## Instructions for the task
Across the data below, count every line where the string "induction" appears. Answer with the number alone.

## Data supplied
(** Saving keeps the tables alike. *)
Lemma save_same_text id text m m' m1 :
  MetadataHandler.wf m -> MetadataHandler.wf m' -> same_text m m' -> (0 <= id)%Z ->
  MetadataHandler.save_metadata id text m = Some m1 ->
  exists m1', MetadataHandler.save_metadata id text m' = Some m1' /\ MetadataHandler.wf m1' /\ same_text m1 m1'.
Proof.
  intros Hw Hw' Hs Hid E.
  destruct (MetadataHandler.save_get_frame id text m Hw Hid) as (x & Ex & _ & H1 & H2 & H3). rewrite E in Ex. injection Ex as <-.
  destruct (MetadataHandler.save_get_frame id text m' Hw' Hid) as (m1' & E' & Hw1 & H1' & H2' & H3').
  exists m1'. split; [exact E'|]. split; [exact Hw1|]. intros id'. destruct (decide (text = "")) as [->|Hne].
  { by rewrite (H2 eq_refl), (H2' eq_refl). }
  destruct (decide (id' = id)) as [->|Hd]; [by rewrite (H1 Hne), (H1' Hne)|by rewrite (H3 _ Hd), (H3' _ Hd)].
Qed.

Section restart.
Context (fused : bool) (dump_float : float64 -> bytes).

(** ** Links do not depend on the size of a sufficient lock table *)

Section locks.
Context (metric : DistanceMetric) (n n' : N) (Hn : LOCKS <= n) (Hn' : LOCKS <= n').

Lemma add_link_locks src dest layer img :
  src < LOCKS -> add_link fused metric n src dest layer img = add_link fused metric n' src dest layer img.
Proof using Hn Hn'. intros H. unfold add_link. by rewrite !bool_decide_eq_false_2 by lia. Qed.

Lemma link_all_locks id layer selected img :
  id < LOCKS -> Forall (fun x => x < LOCKS) selected ->
  link_all fused metric n id layer selected img = link_all fused metric n' id layer selected img.
Proof using Hn Hn'.
  intros Hid Hs. revert img. induction Hs as [|x xs Hx _ IH]; intros img; [done|]. cbn [link_all].
  rewrite (add_link_locks id x layer img Hid). destruct (add_link fused metric n' id x layer img) as [i1|]; [|done].
  cbn [mbind option_bind]. rewrite (add_link_locks x id layer i1 Hx).
  destruct (add_link fused metric n' x id layer i1) as [i2|]; [|done]. cbn [mbind option_bind]. apply IH.
Qed.

Lemma connect_locks count id query layers curr img :
  image_wf img -> occupied img id -> occupied img curr -> (forall x, occupied img x -> x < LOCKS) ->
  Forall (fun l => 0 <= l < Z.of_nat MAX_LAYERS)%Z layers ->
  connect fused metric n count id query layers curr img = connect fused metric n' count id query layers curr img.
Proof using Hn Hn'.
  intros Hw Hid Hcurr Hocc Hls. revert curr img Hw Hid Hcurr Hocc.
  induction Hls as [|l layers Hl _ IH]; intros curr img Hw Hid Hcurr Hocc; [done|].
  cbn [connect]. unfold layer_index. rewrite bool_decide_eq_true_2 by lia. cbn [mbind option_bind].
  destruct (search_layer_spec fused metric img query count curr EF_CONSTRUCTION (Z.to_nat l))
    as (found & -> & Hres); [done|done|done|lia|]. cbn [mbind option_bind].
  pose proof (select_occupied _ _ _ _ _ _ Hres) as Hsel.
  rewrite link_all_locks; [|by apply Hocc|by eapply Forall_impl; [exact Hsel|apply Hocc]].
  destruct (link_all_spec fused metric n' id (Z.to_nat l) (select_neighbors found) img) as (i1 & -> & Hw1 & Hp1);
    [done|done|done|lia|]. cbn [mbind option_bind].
  apply IH; [exact Hw1|by apply (same_occupied _ _ _ Hp1)| |].
  - apply (same_occupied _ _ _ Hp1). by destruct Hsel.
  - intros x Hx. apply Hocc. by apply (same_occupied _ _ _ Hp1).
Qed.
End locks.

(** ** Two processes side by side *)

(** [s'] is [s] with tables of its own. *)
Record twin (s s' : t) : Prop := {
  tw_rest : s' = rebuilt (metadata_storage_ s') (node_locks_ s') s;
  tw_locks : LOCKS <= node_locks_ s;
  tw_locks' : LOCKS <= node_locks_ s';
  tw_meta : MetadataHandler.wf (metadata_storage_ s');
  tw_text : same_text (metadata_storage_ s) (metadata_storage_ s');
}.

Lemma twin_rebuilt s m locks :
  LOCKS <= node_locks_ s -> LOCKS <= locks -> MetadataHandler.wf m -> same_text (metadata_storage_ s) m -> twin s (rebuilt m locks s).
Proof. by split. Qed.

Lemma finish_twin id text s m locks s1 :
  LOCKS <= node_locks_ s -> LOCKS <= locks -> MetadataHandler.wf (metadata_storage_ s) -> MetadataHandler.wf m ->
  same_text (metadata_storage_ s) m -> id < LOCKS -> finish_insert id text s = Some s1 ->
  exists s2, finish_insert id text (rebuilt m locks s) = Some s2 /\ twin s1 s2.
Proof.
  intros H1 H2 Hw Hw' Ht Hid. unfold finish_insert, persist_header.
  change (data (with_counters (entry_point_id_ (rebuilt m locks s)) (current_max_layer_ (rebuilt m locks s))
    (element_count_ (rebuilt m locks s) +u 1) (rebuilt m locks s))) with (data s).
  change (data (with_counters (entry_point_id_ s) (current_max_layer_ s) (element_count_ s +u 1) s)) with (data s).
  destruct (data s) as [img|]; [|done]. cbn [mbind option_bind]. case_bool_decide; [|done]. cbn [mbind option_bind].
  unfold save_metadata. assert (0 <= u32_to_i32 id)%Z as Hid'.
  { rewrite u32_to_i32_small by (unfold INT_LIMIT, LOCKS in *; lia). lia. }
  case_bool_decide.
  { intros [= <-]. eexists. split; [reflexivity|]. by apply (twin_rebuilt (with_data _ (with_counters _ _ _ s)) m locks). }
  intros (m1 & Em & [= <-])%bind_Some.
  destruct (save_same_text _ text _ m m1 Hw Hw' Ht Hid' Em) as (m2 & Em2 & Hw2 & Ht2).
  cbn [metadata_storage_ with_data with_counters rebuilt]. rewrite Em2. cbn [mbind option_bind]. eexists. split; [reflexivity|].
  by apply (twin_rebuilt (with_metadata m1 (with_data _ (with_counters _ _ _ s))) m2 locks).
Qed.
(** Both on the same file of the preallocated size. *)
Record paired (path : string) (s s' : t) (img : image) : Prop := {
  pa_wf : index_wf s img;
  pa_twin : twin s s';
  pa_ids x : occupied img x -> x < LOCKS;
  pa_size : i_size img = PREALLOCATION;
  pa_storage : storage_ s = MMapHandler.Mk path PREALLOCATION MMapHandler.Mapped true;
  pa_metric : metric_ s = L2;
}.

(** Every id with a lock has a slot. *)
Lemma locks_in_range id img : i_size img = PREALLOCATION -> id < LOCKS -> in_range img id.
Proof. intros Hs Hid. unfold in_range, slot_end, PREALLOCATION, HEADER_SIZE, SIZEOF_NODE, LOCKS in *. rewrite Hs. lia. Qed.

Lemma insert_storage d v id m s r s' :
  slot_end id <= MMapHandler.get_size (storage_ s) -> insert fused d v id m s = Some (r, s') -> storage_ s' = storage_ s.
Proof.
  intros Hr. unfold insert, expand. rewrite bool_decide_eq_false_2 by lia. destruct (data s); [|done]. cbn [mbind option_bind].
  destruct (put_node _ _ _); [|done]. cbn [mbind option_bind]. intros (s1 & Es & [= _ <-])%bind_Some.
  case_bool_decide; [by apply finish_insert_keeps in Es as [-> _]|]. unfold insert_linked in Es.
  apply bind_Some in Es as (im & _ & Es). apply bind_Some in Es as (x & _ & Es). apply bind_Some in Es as ([y z] & _ & Es).
  apply bind_Some in Es as (im' & _ & Es). apply finish_insert_keeps in Es as [-> _]. by case_bool_decide.
Qed.

Lemma linked_twin id level query text s m locks img s1 :
  MMapHandler.mapped (storage_ s) (disk_ s) img -> image_wf img -> MetadataHandler.wf (metadata_storage_ s) ->
  (entry_point_id_ s = NO_ENTRY \/ occupied img (entry_point_id_ s) /\ 0 <= current_max_layer_ s < Z.of_nat MAX_LAYERS)%Z ->
  occupied img id -> (0 <= level < Z.of_nat MAX_LAYERS)%Z -> (forall x, occupied img x -> x < LOCKS) ->
  LOCKS <= node_locks_ s -> LOCKS <= locks -> MetadataHandler.wf m -> same_text (metadata_storage_ s) m ->
  (if entry_point_id_ s =?? NO_ENTRY
   then finish_insert id text (with_counters id level (element_count_ s) s)
   else insert_linked fused id level query text s) = Some s1 ->
  exists s2, (if entry_point_id_ s =?? NO_ENTRY
     then finish_insert id text (with_counters id level (element_count_ s) (rebuilt m locks s))
     else insert_linked fused id level query text (rebuilt m locks s)) = Some s2 /\ twin s1 s2.
Proof.
  intros Hm Hw Hmw He Hid Hlev Hocc H1 H2 Hw' Ht. case_bool_decide as Hentry.
  { apply (finish_twin id text (with_counters id level (element_count_ s) s) m locks); try done. by apply Hocc. }
  destruct He as [?|[Her Hlay]]; [done|]. unfold insert_linked. change (data (rebuilt m locks s)) with (data s).
  cbn [rebuilt metric_ entry_point_id_ current_max_layer_ node_locks_ element_count_].
  unfold data. rewrite (proj1 Hm). cbn [mbind option_bind].
  rewrite (distance_to_at fused (metric_ s) img query _ (occupied_in_range _ _ Hw Her)). cbn [mbind option_bind].
  destruct (descend_spec fused (metric_ s) img query Hw (layers_down (current_max_layer_ s) level)
    (dist_at fused (metric_ s) img query (entry_point_id_ s)) (entry_point_id_ s)) as (curr & -> & Hcr & _); [|done|done|].
  { apply Forall_forall. intros l Hl%layers_down_bound. lia. }
  cbn [mbind option_bind]. rewrite (connect_locks (metric_ s) (node_locks_ s) locks H1 H2); try done.
  2: { apply Forall_forall. intros l Hl%layers_down_bound. lia. }
  destruct (connect _ _ _ _ _ _ _ _ _) as [i1|]; [|done]. cbn [mbind option_bind].
  change (current_max_layer_ (with_data i1 s)) with (current_max_layer_ s).
  change (current_max_layer_ (with_data i1 (rebuilt m locks s))) with (current_max_layer_ s).
  case_bool_decide; intros E.
  - apply (finish_twin id text (with_counters id level (element_count_ s) (with_data i1 s)) m locks); try done. by apply Hocc.
  - apply (finish_twin id text (with_data i1 s) m locks); try done. by apply Hocc.
Qed.

Lemma insert_twin path d v id text s s' img :
  paired path s s' img -> draws_ok d -> length v = VECTOR_DIM -> id < LOCKS ->
  exists s1 s1' img1, insert fused d v id text s = Some (Ret tt, s1) /\ insert fused d v id text s' = Some (Ret tt, s1') /\
    paired path s1 s1' img1.
Proof.
  intros [Hix [-> H1 H2 Hw' Ht] Hocc Hsl Hst Hmet] [Hlev Hsys] Hv Hid.
  set (m := metadata_storage_ s') in *. set (locks := node_locks_ s') in *. pose proof (locks_in_range id img Hsl Hid) as Hr.
  pose proof (proj1 (in_range_slots img id (iw_header _ (ix_image _ _ Hix))) Hr) as Hlt.
  destruct (insert_spec fused d v id text s img) as (s1 & i1 & E & Hix1 & Hsz & Hdom & _ & _ & Hins);
    [done|done|done|done|unfold INT_LIMIT, LOCKS in *; lia|lia|].
  assert (i_size i1 = i_size img) as Hsz1.
  { rewrite Hsz. unfold grown_size. by rewrite bool_decide_eq_false_2 by (unfold in_range in Hr; lia). }
  assert (exists s2, insert fused d v id text (rebuilt m locks s) = Some (Ret tt, s2) /\ twin s1 s2) as (s2 & E2 & Htw).
  2: { exists s1, s2, i1. split; [exact E|]. split; [exact E2|]. 
       split; [exact Hix1|exact Htw| |by rewrite Hsz1| |by rewrite (in_metric _ _ _ _ Hins)].
       2: { rewrite (insert_storage _ _ _ _ _ _ _ ltac:(rewrite Hst; unfold in_range in Hr; rewrite <-Hsl; exact Hr) E). exact Hst. }
       intros x. rewrite occupied_dom, Hdom, elem_of_union, elem_of_singleton, <-occupied_dom. intros [->|Hx]; [exact Hid|by apply Hocc]. }
  revert E. unfold insert, expand. change (storage_ (rebuilt m locks s)) with (storage_ s).
  pose proof Hix as [Hm Hw Hmw He _ _]. pose proof (proj2 Hm) as Hs. cbn [c_size image_contents] in Hs. rewrite Hs.
  rewrite bool_decide_eq_false_2 by (unfold in_range in Hr; lia). change (data (rebuilt m locks s)) with (data s).
  unfold data. rewrite (proj1 Hm). cbn [mbind option_bind].
  destruct (new_node_wf img (d_garbage d) id (get_random_level d) v Hv) as [Hnw _].
  destruct (put_node_spec img id _ Hw Hr Hnw) as (i2 & -> & Hw2 & Hs2 & _ & Hd2 & _). cbn [mbind option_bind].
  intros (s3 & E & [= <-])%bind_Some.
  destruct (linked_twin id (get_random_level d) (n_vector (new_node (d_garbage d) id (get_random_level d) v)) text
    (with_data i2 s) m locks i2 s3) as (s2 & E2 & Htw); try done.
  - by apply (with_data_mapped img).
  - destruct He as [[? _]|(_ & Ho & Hl)]; [by left|right]. split; [|done]. apply occupied_dom. rewrite Hd2.
    apply occupied_dom in Ho. cbn [entry_point_id_ with_data]. set_solver.
  - apply occupied_dom. rewrite Hd2. set_solver.
  - unfold get_random_level in *. lia.
  - intros x. rewrite occupied_dom, Hd2, elem_of_union, elem_of_singleton, <-occupied_dom. intros [->|Hx]; [exact Hid|by apply Hocc].
  - exists s2. split; [|exact Htw].
    change (with_data i2 (rebuilt m locks s)) with (rebuilt m locks (with_data i2 s)).
    change (entry_point_id_ (rebuilt m locks (with_data i2 s))) with (entry_point_id_ (with_data i2 s)).
    change (element_count_ (rebuilt m locks (with_data i2 s))) with (element_count_ (with_data i2 s)). by rewrite E2.
Qed.
(** ** Requests *)

Lemma collect_twin img m m' rs : same_text m m' -> collect img m rs = collect img m' rs.
Proof.
  intros H. induction rs as [|r rs IH]; [done|]. cbn [collect]. destruct (get_node (r_id r) img) as [n|]; [|done].
  cbn [mbind option_bind]. rewrite IH. destruct (collect img m' rs); [|done]. cbn [mbind option_bind]. by rewrite H.
Qed.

## Solution for this task
3